The Proverb That Sums Up Patient Responsibility

Talk about leading a horse to water, I’m sure you feel like that with your patients sometimes.  It’s actually a very fitting proverb. 

You tell them, you show them, you do everything you can to get them to understand and see the importance of what you are advising them to do and still, perhaps all too often, they just won’t budge – you can’t make them drink.

I’ve even heard from teams and doctors that they even say something to the patients to the effect of…

“I’m going to tell you everything and then it’s up to you to decide.  You can do some or all or nothing it’s just my job to educate you on what is going on with your mouth.”

That’s where you lose them.  You see, your indifference too early in the process is letting them off the hook and making it okay to say “no,” to do nothing.  That’s exactly what the patient is hoping for, at least subconsciously.  They are hoping someone will tell them it’s fine to say no, that it’s all optional, that they have permission to carry on just as they are.

This is what it all comes down to. 

Does the patient take responsibility for their health?  Do they take responsibility for their mouths and the problems in it?  Do they take responsibility for their future and the decisions that they will make today?

Learning to hold your patients accountable for their decisions is one of the most advanced strategies you can ever learn.  It has to do with tough love and standing your ground when necessary.

More than that though, it has to do with you believing enough in what you are suggesting and caring enough about your patients, personally, to remain firm on your encouragement to move forward and the reasons why.

Not to over-do the analogy but when it comes to getting the patients to drink the water, you’ve got three very easy tactics to employ.

First, the thirstier you can make them before you bring the water, the better.

This is the equivalent of pouring a little salt on the wounds, or perhaps a little salt on the tongue.  This is about showing them all of their problems and giving them a few laps around the pasture so they work up an appetite for some solutions instead of just rushing through it and checking things off a list.

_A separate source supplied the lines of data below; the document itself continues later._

(** C26: from every state the tasks that are there make at most the steps their ranks
    add up to, at most 21 each, however they interleave and whatever is answered to
    them.  A task that has not ended makes a step of its own, or it waits: for the
    authenticator of a stream that was not aborted, for the call of the stream, which
    runs, or for the task in the start lock.  Those waits may last for ever, but not
    after a close: once an [_abort] has returned to a caller, and no hook raised and
    no submitted cancellation was dropped, some task goes on by itself as long as one
    has not ended; so all operations end, without an answer from outside. *)
Theorem stream_tasks_end override s ts :
  reachable override (s, ts) ->
  (forall n y, nsteps some_move n (s, ts) y -> (n <= work ts)%nat) /\ (work ts <= 21 * length ts)%nat /\
  (forall i t, ts !! i = Some t -> finished t = false -> (exists t' s', task_step i t s t' s') \/ awaits i t s ts) /\
  (forall i, mishap s = false -> ts !! i = Some Closed ->
     Forall (fun t => finished t = true) ts \/ exists y, task_moves (s, ts) y).
Proof.
  intros Hr. split_and!.
  - clear Hr. intros n. revert s ts. induction n as [|n IH]; intros s ts y Hn; [lia|]. inversion Hn as [|? ? [s1 ts1] ? (i & t & t' & Hi & Ht & E) Hn']; subst.
    cbn [fst snd] in *. subst. apply IH in Hn'. pose proof (work_step ts i t t' Hi (rank_step _ _ _ _ _ Ht)). lia.
  - clear Hr. unfold work. induction ts as [|t ts IH]; [simpl; lia|]. cbn. assert (rank t <= 21)%nat; [|lia].
    destruct t as [| | | | | | | | | | | | | |k|? k|? k|? ? k|? k| | | | | | | | | | |]; simpl; try lia; destruct k; simpl; lia.
  - intros i t. by apply (goes_on override).
  - intros i Hm Hi. destruct (decide (Forall (fun t => finished t = true) ts)) as [|Hn]; [by left|right].
    apply not_Forall_Exists in Hn; [|apply _]. apply Exists_exists in Hn as (t & [j Hj]%list_elem_of_lookup & Ht).
    eapply (closed_goes_on override s ts i j t); try done. by apply not_true_is_false.
Qed.

(** *** Deadlines *)

Section Clock.
Import Deadlines.

Lemma initialize_started now c : _deadlines_started c = true -> initialize now c = c.
Proof. unfold initialize. by intros ->. Qed.

(** The budget of a stream: the first operation starts the clocks and later ones
    never restart them.  While the stream authenticates, only the authorization budget
    runs, from the first operation or, when the channel could not tell before, from
    the discovery of the provider; the time between the first operation and the pause
    is charged to the request, the time of the authentication is not, and afterwards
    both budgets limit the stream.  Without authentication the request budget runs
    from the first operation. *)
Theorem stream_budget T A e t0 ta t1 t3 t2 now :
  let c1 := initialize t0 (new_clock T A e) in
  (forall t, initialize t c1 = c1) /\
  _remaining_dispatch_deadline now c1 =
    until now (option_list (after t0 T) ++ option_list (if default false e then after t0 A else None)) /\
  (forall disabled provider, disabled || negb provider = true ->
    let '(w, c2) := begin_authentication disabled provider ta t1 t3 c1 in
    w = Skip /\ _remaining_deadline now c2 = _remaining_dispatch_deadline now c1) /\
  (let '(w, c2) := begin_authentication false true ta t1 t3 c1 in
   let limit := after (if default false e then t0 else ta) A in
   let left := (fun d => Z.max 0 (d - t1)) <$> after t0 T in
   let c3 := _resume_request_deadline_after_authorization t2 c2 in
   w = match until t3 (option_list limit) with Some r => if r <=? 0 then Spent else Wait (Some r) | None => Wait None end /\
   _remaining_deadline now c2 = until now (option_list limit) /\
   _remaining_deadline now c3 = until now (option_list (Z.add t2 <$> left) ++ option_list limit)).
Proof.
  destruct T as [T|], A as [A|], e as [[|]|]; cbn; split_and!; try done;
    try (intros [] []; done); try (by split_and!); by destruct (_ <=? 0).
Qed.

End Clock.

(** ** An example *)

(** A reader starts the stream and gets an item; the caller closes the stream: the
    call is cancelled, the transport is discarded. *)
Definition after_reading : stream :=
  mkStream (Some 0%nat) (Some 0%nat) None true false false false false false None [mkLease [] false] [mkNative 0 Running] false.
Definition after_closing : stream :=
  mkStream (Some 0%nat) (Some 0%nat) None true false true false true true None [mkLease [true] false] [mkNative 0 CallCancelled] false.

Lemma example_reading : reachable false (after_reading, [Done; Abort (KClose false)]).
Proof.
  eapply rtc_l; [by apply (step_start (Enter Next))|]. cbn.
  eapply rtc_l; [eapply (step_task 0); [reflexivity|by apply by_start, enter_wait]|cbn].
  eapply rtc_l; [eapply (step_task 0); [reflexivity|by apply by_start, lock_taken]|cbn].
  eapply rtc_l; [eapply (step_task 0); [reflexivity|by apply by_start, locked_start]|cbn].
  eapply rtc_l; [eapply (step_answer 0); [reflexivity|by apply auth_ok]|cbn].
  eapply rtc_l; [eapply (step_task 0); [reflexivity|by apply by_start, authenticated_on]|cbn].
  eapply rtc_l; [eapply (step_task 0); [reflexivity|by apply by_start, routing_leases]|cbn].
  eapply rtc_l; [eapply (step_task 0); [reflexivity|by apply by_start, publish_address]|cbn].
  eapply rtc_l; [eapply (step_task 0); [reflexivity|by apply by_start, open_call]|cbn].
  eapply rtc_l; [eapply (step_task 0); [reflexivity|by apply by_start, publish_call]|cbn].
  eapply rtc_l; [eapply (step_answer 0); [reflexivity|by apply call_answers]|cbn].
  by apply rtc_once, (step_start (Abort (KClose false))).
Qed.

Lemma task_move i t t' s s' ts : ts !! i = Some t -> task_step i t s t' s' -> task_moves (s, ts) (s', <[i := t']> ts).
Proof. intros Hi Ht. by exists i, t, t'. Qed.

Lemma closing_steps : nsteps task_moves 4 (after_reading, [Done; Abort (KClose false)]) (after_closing, [Done; Closed]).
Proof.
  eapply nsteps_l; [eapply (task_move 1); [reflexivity|by apply by_abort, abort]|cbn].
  eapply nsteps_l; [eapply (task_move 1); [reflexivity|by apply by_abort, abort_call]|cbn].
  eapply nsteps_l; [eapply (task_move 1); [reflexivity|by apply by_release, (release_claims _ _ 0)]|cbn].
  eapply nsteps_l; [eapply (task_move 1); [reflexivity|by apply by_release, releasing]|apply nsteps_O].
Qed.

Lemma task_moves_step x y : task_moves x y -> step x y.
Proof. destruct x as [s ts], y as [s' ts']. intros (i & t & t' & Hi & Ht & E). cbn [snd] in E. subst ts'. by eapply step_task. Qed.

Lemma closing_run : rtc step (after_reading, [Done; Abort (KClose false)]) (after_closing, [Done; Closed]).
Proof. eapply (rtc_subrel task_moves); [exact task_moves_step|]. apply rtc_nsteps. exists 4%nat. exact closing_steps. Qed.

Lemma example_closing : reachable false (after_closing, [Done; Closed]).
Proof. unfold reachable. etrans; [apply example_reading|exact closing_run]. Qed.

Lemma stream_lease_once_witness : (length (given (mkLease [true] false)) <= 1)%nat.
Proof. apply (stream_lease_once false after_closing [Done; Closed] 0 (mkLease [true] false) example_closing eq_refl). Defined.

Lemma stream_closed_witness :
  may_publish after_closing = false /\ Forall (fun x => length (given x) = 1%nat) (leases after_closing) /\
  Forall (fun n => status n <> Running) (natives after_closing).
Proof.
  destruct (stream_closed false after_closing [Done; Closed] 1 example_closing eq_refl eq_refl) as (H1 & _ & _ & _ & H2).
  split; [exact H1|]. apply H2. repeat constructor.
Defined.

Lemma stream_one_call_witness : _call after_closing = Some 0%nat.
Proof.
  exact (proj2 (proj2 (proj2 (stream_one_call false after_reading [Done; Abort (KClose false)] example_reading)))
    0%nat after_closing [Done; Closed] eq_refl closing_run).
Defined.

Lemma own_moves n x y : nsteps task_moves n x y -> nsteps some_move n x y.
Proof.
  induction 1 as [|n x y z (i & t & t' & Hi & Ht & E) _ IH]; [constructor|]. eapply nsteps_l; [|exact IH].
  exists i, t, t'. split; [done|]. split; [by left|done].
Qed.

Lemma stream_tasks_end_witness : (4 <= work [Done; Abort (KClose false)])%nat.
Proof.
  apply (proj1 (stream_tasks_end false after_reading [Done; Abort (KClose false)] example_reading) 4%nat (after_closing, [Done; Closed])).
  exact (own_moves _ _ _ closing_steps).
Defined.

Yes, it’s true, sometimes you have to do the dance and get the patient ready to receive the diagnosis, the treatment discussion, and the decision about their health.

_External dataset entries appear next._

Lemma drop_ids l x : NoDup (ids l) -> NoDup (ids (drop_value l x)).
Proof.
  induction l as [|[z w] l IH]; cbn [drop_value]; [done|]. intros [Hz Hnd]%NoDup_cons.
  destruct (ext_id z =? ext_id x)%nat; [done|]. apply NoDup_cons. split; [|by apply IH].
  unfold ids. intros (e & Ee & He%drop_elem)%list_elem_of_fmap. apply Hz. cbn [fst] in *. rewrite Ee.
  apply list_elem_of_fmap. by exists e.
Qed.

Lemma lookup_drop l x y :
  NoDup (ids l) -> lookup_value (drop_value l x) y = if (ext_id x =? ext_id y)%nat then None else lookup_value l y.
Proof.
  induction l as [|[z w] l IH]; cbn [drop_value lookup_value]; [by destruct (_ =? _)%nat|].
  intros [Hz Hnd]%NoDup_cons. destruct (ext_id z =? ext_id x)%nat eqn:E.
  - apply Nat.eqb_eq in E. cbn [fst] in Hz. rewrite E in *. destruct (ext_id x =? ext_id y)%nat eqn:Ey; [|done].
    apply Nat.eqb_eq in Ey. apply lookup_value_None. by rewrite <- Ey.
  - cbn [lookup_value]. rewrite IH by done. apply Nat.eqb_neq in E.
    destruct (ext_id z =? ext_id y)%nat eqn:E1; [|done]. apply Nat.eqb_eq in E1.
    assert ((ext_id x =? ext_id y)%nat = false) as -> by (apply Nat.eqb_neq; congruence). done.
Qed.

(** ** The class of the declarations *)

Definition ext_field (x : Extension) : Field :=
  mkField (full_name x) (full_name x) (ext_number x) (value_codec x) (ext_repeated x) (ext_packed x) true false
    None (ext_default x) None (ext_public x) false false None.

(** The declarations of the extendee are the fields of the class [k]; an object
    has one identity. *)
Record extension_class `{Schema} (r : ExtensionRegistry) (e : pystr) (k : nat) (xs : list Extension) : Prop := {
  ec_fields : FIELDS k = ext_field <$> xs;
  ec_declared x : x ∈ xs <-> by_number r e (ext_number x) = Some x;
  ec_identity x y : x ∈ xs -> y ∈ xs -> ext_id x = ext_id y -> x = y
}.

Section Fields.
Context `{Schema} (HS : schema_ok _).
Context (r : ExtensionRegistry) (e : pystr) (Hr : registry_ok r).
Context (k : nat) (xs : list Extension) (EC : extension_class r e k xs).

Abbreviation Hk := (ec_fields r e k xs EC).
Abbreviation Hxs := (ec_declared r e k xs EC).
Abbreviation Hid := (ec_identity r e k xs EC).

Record values_ok (s : ExtensionValues) : Prop := {
  v_registry : _registry s = r;
  v_extendee : _extendee s = e;
  v_ids : NoDup (ids (_values s));
  v_kind x v : (x, v) ∈ _values s -> x ∈ xs /\ is_items v = ext_repeated x;
  v_present x : x ∈ xs -> ext_id x ∈ _present s -> ext_repeated x = false /\ value_of s x <> None
}.

(** What is stored without being present has not been touched: it is the default that
    [get] made.  When [F] is [False], nothing is. *)
Definition untouched (F : Prop) (s : ExtensionValues) : Prop :=
  forall x v, x ∈ xs -> value_of s x = Some (XOne v) -> ext_id x ∈ _present s \/ (F /\ v = default_of x).

Definition slot_of (s : ExtensionValues) (x : Extension) : slot :=
  mkSlot (ext_cell <$> value_of s x) (bool_decide (ext_id x ∈ _present s)).

Definition as_message (s : ExtensionValues) (u : list bytes) : message :=
  mkMessage k (slot_of s <$> xs) ∅ u emptyMask.

Lemma xs_nodup : NoDup xs.
Proof.
  apply (NoDup_fmap_1 ext_number). pose proof (s_numbers HS k) as Hn. rewrite Hk, <- list_fmap_compose in Hn. exact Hn.
Qed.

Lemma field_at i x : xs !! i = Some x -> FIELDS k !! i = Some (ext_field x).
Proof. intros Hx. by rewrite Hk, list_lookup_fmap, Hx. Qed.

Lemma field_is i f : FIELDS k !! i = Some f -> exists x, xs !! i = Some x /\ f = ext_field x.
Proof. rewrite Hk, list_lookup_fmap. destruct (xs !! i) as [x|]; [|done]. intros [= <-]. by exists x. Qed.

Lemma declared_xs x : x ∈ xs -> declared r x /\ extendee x = e.
Proof. intros Hx%Hxs. by apply Hr in Hx as (? & ? & _). Qed.

Lemma ext_value_kind s x v : values_ok s -> x ∈ xs -> value_of s x = Some v -> (x, v) ∈ _values s /\ is_items v = ext_repeated x.
Proof.
  intros Hs Hx Hv. apply lookup_value_elem in Hv as (y & Hy & Hin). destruct (v_kind s Hs y v Hin) as [Hyx Hi].
  assert (y = x) as -> by by apply Hid. done.
Qed.

Lemma check_ok x s : values_ok s -> x ∈ xs -> _check x s = Ok tt.
Proof.
  intros Hs Hx. destruct (declared_xs x Hx) as [Hd He]. unfold _check.
  rewrite (v_registry s Hs), (v_extendee s Hs), (d_registry _ _ Hd), Nat.eqb_refl, bool_decide_eq_true_2 by done.
  cbn [negb]. apply Hxs in Hx. by rewrite Hx, Nat.eqb_refl.
Qed.

(** *** Updates are updates of a slot *)

Lemma slot_put x v s y :
  x ∈ xs -> y ∈ xs -> slot_of (put x v s) y =
    if (ext_id x =? ext_id y)%nat then mkSlot (Some (ext_cell v)) (bool_decide (ext_id x ∈ _present s)) else slot_of s y.
Proof.
  intros Hx Hy. unfold slot_of, put, value_of. cbn [_values _present set_values]. rewrite lookup_store.
  destruct (ext_id x =? ext_id y)%nat eqn:E.
  - apply Nat.eqb_eq in E. by rewrite E.
  - done.
Qed.

(** A change of the slot of one declaration. *)
Lemma as_update s s' u i x sl :
  xs !! i = Some x -> (forall y, y ∈ xs -> slot_of s' y = if (ext_id x =? ext_id y)%nat then sl else slot_of s y) ->
  as_message s' u = set_slot i sl (as_message s u).
Proof.
  intros Hi Hsl. unfold as_message, set_slot. cbn [cls slots Message._oneofs _unknown_fields _reset_mask]. f_equal.
  apply list_eq. intros j. rewrite list_lookup_fmap.
  destruct (xs !! j) as [y|] eqn:Ej; cbn [fmap option_fmap option_map].
  - assert (x ∈ xs /\ y ∈ xs) as [Hx Hy] by (split; by eapply list_elem_of_lookup_2).
    rewrite Hsl by done. destruct (ext_id x =? ext_id y)%nat eqn:E.
    + apply Nat.eqb_eq, Hid in E as <-; [|done..]. assert (j = i) as -> by by eapply NoDup_lookup; [apply xs_nodup|..].
      rewrite list_lookup_insert_eq; [done|]. rewrite length_fmap. by eapply lookup_lt_Some.
    + apply Nat.eqb_neq in E. rewrite list_lookup_insert_ne, list_lookup_fmap, Ej by congruence. done.
  - symmetry. apply lookup_ge_None. rewrite length_insert, length_fmap. by apply lookup_ge_None.
Qed.

Lemma get_as s u i x : xs !! i = Some x -> get_slot (as_message s u) i = slot_of s x.
Proof. intros Hi. unfold get_slot, as_message. cbn [slots]. by rewrite list_lookup_fmap, Hi. Qed.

Second, the good old fashion sugar in the water by giving them a little taste so they know what they’d be missing and make them wanting more, for their own benefit and best interest.

This is about making it personal, making it mean something, making it compelling, and making it exciting to them.  Instead of just letting them sit there staring at it and you leaving it up to their own conclusion, you can give them a little (or a big) nudge forward by showing them just how good it’s going to be.  This is my concept of possibility-based dentistry. 

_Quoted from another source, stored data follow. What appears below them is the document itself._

(** C9: extensions are what fields with explicit presence would be.  For extension
    values and the message of the class whose fields are the declarations that holds the
    same values and unknown fields: [write_to] writes what the fields of that message
    write, in the same order and with the same errors.  When what is stored without being
    present is the default that [get] made, decoding any bytes ends in the values, or the
    error, that merging the bytes into that message ends in, and values of that kind.
    New values are of that kind, and every operation keeps them so, but [MergeFromString]
    straight into the message of an extension that is absent. *)
Theorem extensions_as_fields `{Schema} r e k xs s :
  schema_ok _ -> registry_reachable r -> extension_class r e k xs -> values_ok r e xs s ->
  (forall ser det unknown w,
     write_to ser s w =
     fold_result (fun w '(i, f) => write_slot ser det f (get_slot (as_message k xs s unknown) i) w) (sorted_fields k) w) /\
  (untouched xs True s -> forall d payload unknown, bytes_ok payload = true ->
     let from := fun k b => merge_from_string d b (Clear (new k)) in
     match extension_loop (S d) from (length payload) s unknown (reader payload),
           merge_loop from (S d) (length payload) (as_message k xs s unknown) (reader payload) with
     | Ok (s', unknown'), Ok m => m = as_message k xs s' unknown' /\ values_ok r e xs s' /\ untouched xs True s'
     | Raise (MessageE a), Raise b => a = b
     | _, _ => False
     end) /\
  untouched xs True (mkValues r e [] ∅ 0) /\
  (untouched xs True s -> forall s', changes r e xs s s' ->
     untouched xs True s' \/ exists x m, ext_id x ∉ _present s /\ s' = child_changed x m s).
Proof.
  intros HS Hr%reachable_registry_ok EC Hs. split; [|split; [|split]].
  - intros ser det unknown w. by apply (write_to_fields HS r e k xs EC).
  - intros Hset d payload unknown Hb. cbv zeta.
    refine (loop_simulates HS r e Hr k xs EC (fun k b => merge_from_string d b (Clear (new k))) (S d) True
      (message_ok (fun _ _ => True) (S d)) _ _ (length payload) s unknown (reader payload) (conj Hs Hset) (ready_start True payload (fun _ => Hb))).
    + intros _ c b. exact (from_ok HS d (S d) (le_n _) c b).
    + intros _ m m'. by apply (copies_stable HS).
  - by intros x v _.
  - intros Hset s' Hc. by apply (changes_untouched HS r e Hr k xs EC).
Qed.

Lemma ex_values_ok : values_ok ex_registry ex_extendee ex_extensions ex_values.
Proof. by destruct (reached_good _ _ _ _ _ ext_schema_ok ex_registry_reachable ex_class ex_values_reached) as (n & Hs & _). Qed.

Lemma ex_values2_ok : values_ok ex_registry ex_extendee ex_extensions ex_values2.
Proof. by destruct (reached_good _ _ _ _ _ ext_schema_ok ex_registry_reachable ex_class ex_values2_reached) as (n & Hs & _). Qed.

(** [get] makes a child, which is not present; then a child comes over the wire. *)
Lemma ex_values2_untouched : untouched ex_extensions True ex_values2.
Proof.
  intros x v Hx. unfold ex_extensions in Hx. rewrite !elem_of_cons in Hx.
  intros Hv. destruct Hx as [->|[->|[->|Hx]]].
  - apply (f_equal (fun o => match o with Some (XOne _) => true | _ => false end)) in Hv. vm_compute in Hv. discriminate Hv.
  - right. split; [done|]. revert Hv. vm_compute. by intros [= <-].
  - left. apply (bool_decide_unpack _). vm_compute. exact I.
  - by exfalso; exact (not_elem_of_nil _ Hx).
Qed.

Definition ex_child_bytes : bytes := [170; 6; 3; 10; 1; 65].

Definition ex_ext_bytes : bytes := [162; 6; 2; 104; 105; 170; 6; 0; 178; 6; 11; 5; 255; 255; 255; 255; 255; 255; 255; 255; 255; 1].

Lemma extensions_as_fields_witness :
  (write_to (serialize_to_string 2 true) ex_values [] = Ok ex_ext_bytes /\
   fold_result (fun w '(i, f) => write_slot (serialize_to_string 2 true) true f (get_slot (as_message 1 ex_extensions ex_values []) i) w)
     (sorted_fields 1) [] = Ok ex_ext_bytes) /\
  ext_id ex_child ∉ _present ex_values2 /\
  exists s', extension_loop 3 (fun k b => merge_from_string 2 b (Clear (new k))) 6 ex_values2 [] (reader ex_child_bytes) = Ok (s', []) /\
    merge_loop (fun k b => merge_from_string 2 b (Clear (new k))) 3 6 (as_message 1 ex_extensions ex_values2 []) (reader ex_child_bytes) =
      Ok (as_message 1 ex_extensions s' []).
Proof.
  destruct (extensions_as_fields ex_registry ex_extendee 1 ex_extensions ex_values ext_schema_ok
    ex_registry_reachable ex_class ex_values_ok) as (H1 & _).
  split; [split; [vm_compute; reflexivity|]; rewrite <- H1; vm_compute; reflexivity|].
  split; [apply (bool_decide_unpack _); vm_compute; exact I|].
  destruct (extensions_as_fields ex_registry ex_extendee 1 ex_extensions ex_values2 ext_schema_ok
    ex_registry_reachable ex_class ex_values2_ok) as (_ & H2 & _).
  specialize (H2 ex_values2_untouched 2%nat ex_child_bytes [] eq_refl). cbv zeta in H2.
  change (length ex_child_bytes) with 6%nat in H2.
  destruct (extension_loop 3 _ 6 ex_values2 [] (reader ex_child_bytes)) as [[s' u']|err] eqn:E;
    [|exfalso; apply (f_equal is_ok) in E; vm_compute in E; discriminate E].
  destruct (merge_loop _ 3 6 _ _) as [m|err]; [|destruct H2]. destruct H2 as [-> _].
  assert (u' = []) as ->.
  { apply (f_equal (fun o => match o with Ok (_, u) => u | Raise _ => [] end)) in E. vm_compute in E. by rewrite E. }
  exists s'. by split.
Defined.

Lemma ex_values_typed : typed_values ex_values (message_ok unknown_ok 1).
Proof.
  intros x v Hin. change (_values ex_values) with
    [(ex_note, XOne (Scalar (StrV (u "hi")))); (ex_child, XOne (MessageV (new 0)));
     (ex_counts, XItems [Scalar (IntV 5); Scalar (IntV (-1))])] in Hin.
  rewrite !elem_of_cons in Hin. destruct Hin as [[= -> ->]|[[= -> ->]|[[= -> ->]|Hin]]].
  - by repeat constructor.
  - apply Forall_singleton. split; [done|]. apply new_ok.
  - apply Forall_cons. split; [|apply Forall_singleton]; reflexivity.
  - by apply not_elem_of_nil in Hin.
Qed.

(** The value of a declaration, from its slot after a round trip. *)
Lemma canon_value_of `{Schema} r e k xs s s' d det x :
  extension_class r e k xs -> values_ok r e xs s -> x ∈ xs ->
  slot_of s' x = canon_slot (canon d det) det (ext_field x) (slot_of s x) ->
  let has s := if ext_repeated x then match items_in s x with [] => false | _ => true end else bool_decide (ext_id x ∈ _present s) in
  has s' = has s /\ (has s = true -> value_of s' x = canon_ext d det <$> value_of s x).
Proof.
  intros EC Hs Hx Em. cbv zeta. unfold canon_slot in Em. cbn [map_key_codec ext_field repeated] in Em.
  rewrite (items_as x) in Em. destruct (ext_repeated x) eqn:Er.
  - pose proof (f_equal items_of Em) as Ei. rewrite (items_as x) in Ei.
    destruct (items_in s x) as [|v vs] eqn:Es; cbn in Ei; rewrite Ei; [done|]. split; [done|]. intros _.
    apply (f_equal cell_of) in Em. unfold slot_of in Em. cbn [cell_of] in Em. unfold items_in in Es.
    destruct (value_of s x) as [[?|l]|]; try done. subst l.
    destruct (value_of s' x) as [[?|l]|]; try done. by injection Em as ->.
  - unfold _field_has_value in Em. cbn [map_field map_key_codec ext_field repeated has_presence] in Em. rewrite Er in Em.
    unfold slot_of in Em. cbn [orb is_present cell_of explicit_presence required] in Em.
    destruct (bool_decide (ext_id x ∈ _present s)) eqn:Ep; [|by injection Em as _ ->].
    apply bool_decide_eq_true in Ep. destruct (v_present _ _ _ s Hs x Hx Ep) as [_ Hv].
    destruct (value_of s x) as [v|] eqn:Ev; [|done]. destruct (ext_value_kind r e k xs EC s x v Hs Hx Ev) as [_ Hi].
    destruct v as [v|l]; [|by rewrite Er in Hi]. injection Em as Ec ->. split; [done|]. intros _.
    destruct (value_of s' x) as [[w|l]|]; try done. by injection Ec as ->.
Qed.

(** C13: serialized extensions are read back.  From what [write_to] wrote, decoding into
    new extension values leaves no unknown field and gives values with the same
    extensions present and, in each, the canonical form of what was written (a nested
    message as its own bytes are read back). *)
Theorem extensions_roundtrip `{Schema} r e k xs s d det b :
  schema_ok _ -> registry_reachable r -> extension_class r e k xs -> values_ok r e xs s ->
  typed_values s (message_ok unknown_ok d) -> write_to (serialize_to_string d det) s [] = Ok b ->
  exists s', extension_loop (S d) (fun k b => merge_from_string d b (Clear (new k))) (length b) (mkValues r e [] ∅ 0) []
      (reader b) = Ok (s', []) /\
    forall x, x ∈ xs -> has x s' = has x s /\ (has x s = Ok true -> value_of s' x = canon_ext d det <$> value_of s x).
Proof.
  intros HS Hr%reachable_registry_ok EC Hs Ht Hw.
  destruct (extensions_parse HS r e k xs s d det b Hr EC Hs Ht Hw) as (s' & Hl & Hs' & Em). exists s'. split; [done|].
  intros x Hx. destruct (list_elem_of_lookup_1 _ _ Hx) as [i Hi].
  apply (f_equal (fun m => get_slot m i)) in Em. rewrite (get_as k xs s' [] i x Hi) in Em.
  rewrite (canon_get unknown_ok (message_ok unknown_ok d) (canon d det) det _ i (ext_field x)), (get_as k xs s [] i x Hi) in Em;
    [|by apply (shape_ok r e k xs EC s Hs)|by apply (field_at r e k xs EC)].
  unfold has. rewrite !(check_ok r e Hr k xs EC) by done. cbn [mbind result_bind].
  destruct (canon_value_of r e k xs s s' d det x EC Hs Hx Em) as [E1 E2]. cbv zeta in *. rewrite E1.
  split; [done|]. intros [= E3]. by apply E2.
Qed.

Lemma extensions_roundtrip_witness :
  exists s', extension_loop 2 (fun k b => merge_from_string 1 b (Clear (new k))) 22 ex_new [] (reader ex_ext_bytes) = Ok (s', []) /\
    value_of s' ex_counts = Some (XItems [Scalar (IntV 5); Scalar (IntV (-1))]).
Proof.
  destruct (extensions_roundtrip ex_registry ex_extendee 1 ex_extensions ex_values 1 true ex_ext_bytes ext_schema_ok
    ex_registry_reachable ex_class ex_values_ok ex_values_typed) as (s' & Hl & Hx); [vm_compute; reflexivity|].
  exists s'. split; [exact Hl|]. destruct (Hx ex_counts (proj1 ex_in)) as [_ Hv]. rewrite Hv; reflexivity.
Defined.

Third, since they aren’t a horse, you get to actually communicate the advantages and disadvantages (as we always say the benefits and consequences) of moving forward on their health or not – either way, it is ultimately their responsibility.

They have a decision to make; choose to either continue with worsening problems that will only be more expensive in the future or choose to regain their health at the earliest possible point.

All of this really is about one thing… making it personal and less clinical.  If you engage the patient not about their teeth or their jaw (or whatever you are dealing with), and you back it out to their whole mouth, whole body, whole health, whole life in order to make it about the human – you meet them where they already are (mentally) and discuss aspects of their lives they already care about. 

That’s how you establish rapport and build trust.  That’s how you show patients you understand them and care about them.

I do believe in the saying that people don’t care how much you know until they know how much you care.  It’s completely true.  It’s important to show them you care about them as a person – not just a patient with a chart.  This should be the culture of your practice and embodied by every team member. 

If your patients experience your person-first philosophy, they’ll know you won’t allow them to remain unhealthy, because they know you truly care.

With the relationship established, it’s must easier to remind them that they must take ownership over their mouths, health, and lives because they got but one of each.  No one is going to take care of it other than them.  You are here to help them, but they first have to help themselves, and as it should be, because it’s theirs after all.

That’s the patient’s responsibility.  They have made a very smart move by being there with you – but that’s not enough – that is not success.  It’s only half the battle to get the horse to water, now it’s time to drink up.